Only those lines running from the start of the listing below through the line that holds "starts with it. *)" are to be written out, exactly and in full.

Start of DATA TO USE

(* ===== verification/PyUtf8.v ===== *)
(** * UTF-8

    A Python text is represented by its UTF-8 bytes.  [utf8_head] recognises the
    first character of a byte string by the table of well-formed sequences of the
    Unicode standard; [decode_strict] and [decode_replace] are
    [bytes.decode("utf-8")] with [errors="strict"] and [errors="replace"], which
    differ in what they do with a maximal ill-formed part. *)
From S2P Require Import Prelude PyFloat.
#[local] Open Scope Z_scope.

Definition byte_value (a : ascii) : Z := Z.of_N (N_of_ascii a).
Definition in_range (r : Z * Z) (a : ascii) : bool :=
  (r.1 <=? byte_value a) && (byte_value a <=? r.2).

(** The ranges of the bytes that follow a first byte; [None] when no character
    starts with it. *)
Definition utf8_follow (a : ascii) : option (list (Z * Z)) :=
  let b := byte_value a in
  let cont := (128, 191) in
  if b <? 128 then Some []
  else if b <? 194 then None
  else if b <? 224 then Some [cont]
  else if b =? 224 then Some [(160, 191); cont]
  else if b =? 237 then Some [(128, 159); cont]
  else if b <? 240 then Some [cont; cont]
  else if b =? 240 then Some [(144, 191); cont; cont]
  else if b <? 244 then Some [cont; cont; cont]
  else if b =? 244 then Some [(128, 143); cont; cont]
  else None.

(** How many of the ranges the next bytes match. *)
Fixpoint follow_match (rs : list (Z * Z)) (s : string) : nat :=
  match rs, s with
  | r :: rs, String a s => if in_range r a then S (follow_match rs s) else O
  | _, _ => O
  end.

Inductive utf8_reason := InvalidStart | InvalidContinuation | UnexpectedEnd.

(** The first character: its length, or the length of the ill-formed part and
    why it is one. *)
Definition utf8_head (a : ascii) (s : string) : nat * option utf8_reason :=
  match utf8_follow a with
  | None => (1%nat, Some InvalidStart)
  | Some rs =>
      let n := follow_match rs s in
      if (n =? length rs)%nat then (S n, None)
      else if (n =? String.length s)%nat then (S n, Some UnexpectedEnd)
      else (S n, Some InvalidContinuation)
  end.

(** U+FFFD. *)
Definition replacement : string := String "239" (String "191" (String "189" "")).

Definition reason_text (r : utf8_reason) : string :=
  match r with
  | InvalidStart => "invalid start byte"
  | InvalidContinuation => "invalid continuation byte"
  | UnexpectedEnd => "unexpected end of data"
  end.
(** [f"{b:02x}"] of a byte. *)
Definition hex_char (n : N) : ascii :=
  ascii_of_N (if (n <? 10)%N then 48 + n else 87 + n)%N.
Definition hex_byte (b : Z) : string :=
  String (hex_char (Z.to_N (b / 16))) (String (hex_char (Z.to_N (b mod 16))) "").
Definition utf8_error_text (pos : nat) (a : ascii) (k : nat) (r : utf8_reason) : string :=
  "'utf-8' codec can't decode "
  +:+ (if (k =? 1)%nat then
         "byte 0x" +:+ hex_byte (byte_value a) +:+ " in position " +:+ Z_str (Z.of_nat pos)
       else "bytes in position " +:+ Z_str (Z.of_nat pos) +:+ "-" +:+ Z_str (Z.of_nat (pos + k - 1)))
  +:+ ": " +:+ reason_text r.

(** Both decoders walk over the characters; every round takes a byte off, so the
    length is fuel enough. *)
Fixpoint decode_strict_go (fuel pos : nat) (s : string) : res unit :=
  match fuel, s with
  | S fuel, String a r =>
      let '(k, bad) := utf8_head a r in
      match bad with
      | None => decode_strict_go fuel (pos + k) (str_skip k s)
      | Some why => Raise (Exn CUnicodeDecodeError (utf8_error_text pos a k why))
      end
  | _, _ => Ok ()
  end.
Definition decode_strict (s : string) : res string :=
  decode_strict_go (String.length s) 0 s;; Ok s.

Fixpoint decode_replace_go (fuel : nat) (s : string) : string :=
  match fuel, s with
  | S fuel, String a r =>
      let '(k, bad) := utf8_head a r in
      (match bad with None => str_take k s | Some _ => replacement end)
      +:+ decode_replace_go fuel (str_skip k s)
  | _, _ => ""
  end.
Definition decode_replace (s : string) : string := decode_replace_go (String.length s) s.

(** [s[:n]] of a text: [n] characters, whose bytes after the first are those
    from 128 to 191. *)
Fixpoint text_take (n : nat) (s : string) : string :=
  match s with
  | EmptyString => ""
  | String a r =>
      if in_range (128, 191) a then String a (text_take n r)
      else match n with O => "" | S n => String a (text_take n r) end
  end.

(** ** A text is what decodes to itself *)

Definition is_text (s : string) : Prop := decode_strict s = Ok s.
#[export] Instance is_text_dec s : Decision (is_text s).
Proof.
  unfold is_text. destruct (decode_strict s) as [t|e]; [|by right].
  destruct (decide (t = s)) as [->|Ht]; [by left|right; congruence].
Defined.

(** Well-formed sequences of characters. *)
Inductive chars : string → Prop :=
  | chars_nil : chars ""
  | chars_cons a r k :
      utf8_head a r = (k, None) → chars (str_skip k (String a r)) → chars (String a r).

Lemma utf8_head_pos a r k b : utf8_head a r = (k, b) → (0 < k)%nat.
Proof. unfold utf8_head. destruct (utf8_follow a); repeat case_match; intros; simplify_eq; lia. Qed.

Lemma skip_shorter k a r :
  (0 < k)%nat → (String.length (str_skip k (String a r)) ≤ String.length r)%nat.
Proof. intros Hk. rewrite str_skip_length. simpl. lia. Qed.

Lemma strict_chars fuel pos s :
  (String.length s ≤ fuel)%nat → (decode_strict_go fuel pos s = Ok () ↔ chars s).
Proof.
  revert pos s. induction fuel as [|fuel IH]; intros pos [|a r] Hf.
  1, 3: split; [constructor|done].
  1: simpl in Hf; lia.
  cbn [decode_strict_go]. destruct (utf8_head a r) as [k [why|]] eqn:Hk.
  - split; [done|]. inversion 1; congruence.
  - pose proof (skip_shorter k a r (utf8_head_pos _ _ _ _ Hk)). cbn [String.length] in Hf.
    rewrite IH by lia. split; [by econstructor|]. inversion 1; congruence.
Qed.

Lemma is_text_chars s : is_text s ↔ chars s.
Proof.
  unfold is_text, decode_strict. rewrite <- (strict_chars (String.length s) 0 s) by done.
  destruct (decode_strict_go _ _ _) as [[]|e]; [done|]. split; by intros [=].
Qed.

(** A text decodes to itself whatever the error handler. *)
Lemma replace_chars fuel s :
  chars s → (String.length s ≤ fuel)%nat → decode_replace_go fuel s = s.
Proof.
  intros Hs. revert fuel. induction Hs as [|a r k Hk Hs IH]; intros fuel Hf; [by destruct fuel|].
  destruct fuel as [|fuel]; [simpl in Hf; lia|]. cbn [decode_replace_go]. rewrite Hk, IH.
  - apply str_take_skip.
  - pose proof (skip_shorter k a r (utf8_head_pos _ _ _ _ Hk)). simpl in Hf. lia.
Qed.
Lemma decode_replace_text s : is_text s → decode_replace s = s.
Proof. intros Hs%is_text_chars. by apply replace_chars. Qed.

(** ** What a decoder returns is a text *)

Lemma follow_match_app rs s t :
  follow_match rs s = length rs → follow_match rs (str_take (length rs) s +:+ t) = length rs.
Proof.
  revert s. induction rs as [|r rs IH]; intros [|a s]; simpl; try done.
  destruct (in_range r a) eqn:Hr; [|done].
  intros [= Hm]. by rewrite IH.
Qed.

Lemma utf8_head_app a r k t :
  utf8_head a r = (k, None) →
  ∃ c, str_take k (String a r) = String a c ∧ String.length c = (k - 1)%nat ∧
       utf8_head a (c +:+ t) = (k, None).
Proof.
  unfold utf8_head. destruct (utf8_follow a) as [rs|]; [|done].
  destruct (Nat.eqb_spec (follow_match rs r) (length rs)) as [Hm|Hm].
  - intros [= <-]. rewrite Hm. exists (str_take (length rs) r). split; [done|].
    assert (length rs ≤ String.length r)%nat as Hlen.
    { rewrite <- Hm. clear. revert r. induction rs as [|x rs IH]; intros [|b r]; simpl; try lia.
      destruct (in_range x b); [|lia]. specialize (IH r). lia. }
    rewrite str_take_length. split; [lia|]. rewrite follow_match_app by done.
    by rewrite Nat.eqb_refl.
  - destruct (_ =? _)%nat; done.
Qed.

Lemma chars_char a r k t :
  utf8_head a r = (k, None) → chars t → chars (str_take k (String a r) +:+ t).
Proof.
  intros Hk Ht. pose proof (utf8_head_pos _ _ _ _ Hk).
  destruct (utf8_head_app a r k t Hk) as (c & -> & Hc & Hh). rewrite cons_app.
  econstructor; [exact Hh|]. destruct k as [|k]; [lia|]. simpl.
  replace k with (String.length c) by lia. by rewrite str_skip_app.
Qed.

Lemma chars_replacement t : chars t → chars (replacement +:+ t).
Proof. intros Ht. unfold replacement. rewrite !cons_app. by econstructor. Qed.

Lemma decode_replace_is_text s : is_text (decode_replace s).
Proof.
  apply is_text_chars. unfold decode_replace. generalize (String.length s) as fuel. intros fuel.
  revert s. induction fuel as [|fuel IH]; intros [|a r]; [constructor..|].
  cbn [decode_replace_go]. destruct (utf8_head a r) as [k [why|]] eqn:Hk.
  - by apply chars_replacement.
  - by apply chars_char.
Qed.

Lemma decode_strict_Ok s t : decode_strict s = Ok t → t = s ∧ is_text s.
Proof.
  intros Hd. assert (t = s) as ->; [|done].
  unfold decode_strict in Hd. destruct (decode_strict_go _ _ _); by inversion Hd.
Qed.

Lemma decode_strict_raises s e : decode_strict s = Raise e → exn_cls e = CUnicodeDecodeError.
Proof.
  unfold decode_strict. generalize 0%nat as pos. generalize (String.length s) at 1 as fuel.
  intros fuel pos He. assert (∃ s', decode_strict_go fuel pos s' = Raise e) as [s' H'].
  { exists s. destruct (decode_strict_go fuel pos s); by inversion He. }
  clear He. revert pos s' H'. induction fuel as [|fuel IH]; intros pos [|a r]; try done.
  cbn [decode_strict_go]. destruct (utf8_head a r) as [k [why|]]; [by intros [= <-]|apply IH].
Qed.

Lemma ascii_text s : str_all (λ a, (N_of_ascii a <? 128)%N) s = true → is_text s.
Proof.
  intros Hs. apply is_text_chars. induction s as [|a s IH]; [constructor|].
  simpl in Hs. apply andb_true_iff in Hs as [Ha Hs]. apply (chars_cons a s 1); [|by apply IH].
  unfold utf8_head, utf8_follow, byte_value. apply N.ltb_lt in Ha.
  by rewrite (proj2 (Z.ltb_lt _ _)) by lia.
Qed.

End of DATA TO USE

SOLUTION BELOW:
(* ===== verification/PyUtf8.v ===== *)
(** * UTF-8

    A Python text is represented by its UTF-8 bytes.  [utf8_head] recognises the
    first character of a byte string by the table of well-formed sequences of the
    Unicode standard; [decode_strict] and [decode_replace] are
    [bytes.decode("utf-8")] with [errors="strict"] and [errors="replace"], which
    differ in what they do with a maximal ill-formed part. *)
From S2P Require Import Prelude PyFloat.
#[local] Open Scope Z_scope.

Definition byte_value (a : ascii) : Z := Z.of_N (N_of_ascii a).
Definition in_range (r : Z * Z) (a : ascii) : bool :=
  (r.1 <=? byte_value a) && (byte_value a <=? r.2).

(** The ranges of the bytes that follow a first byte; [None] when no character
    starts with it. *)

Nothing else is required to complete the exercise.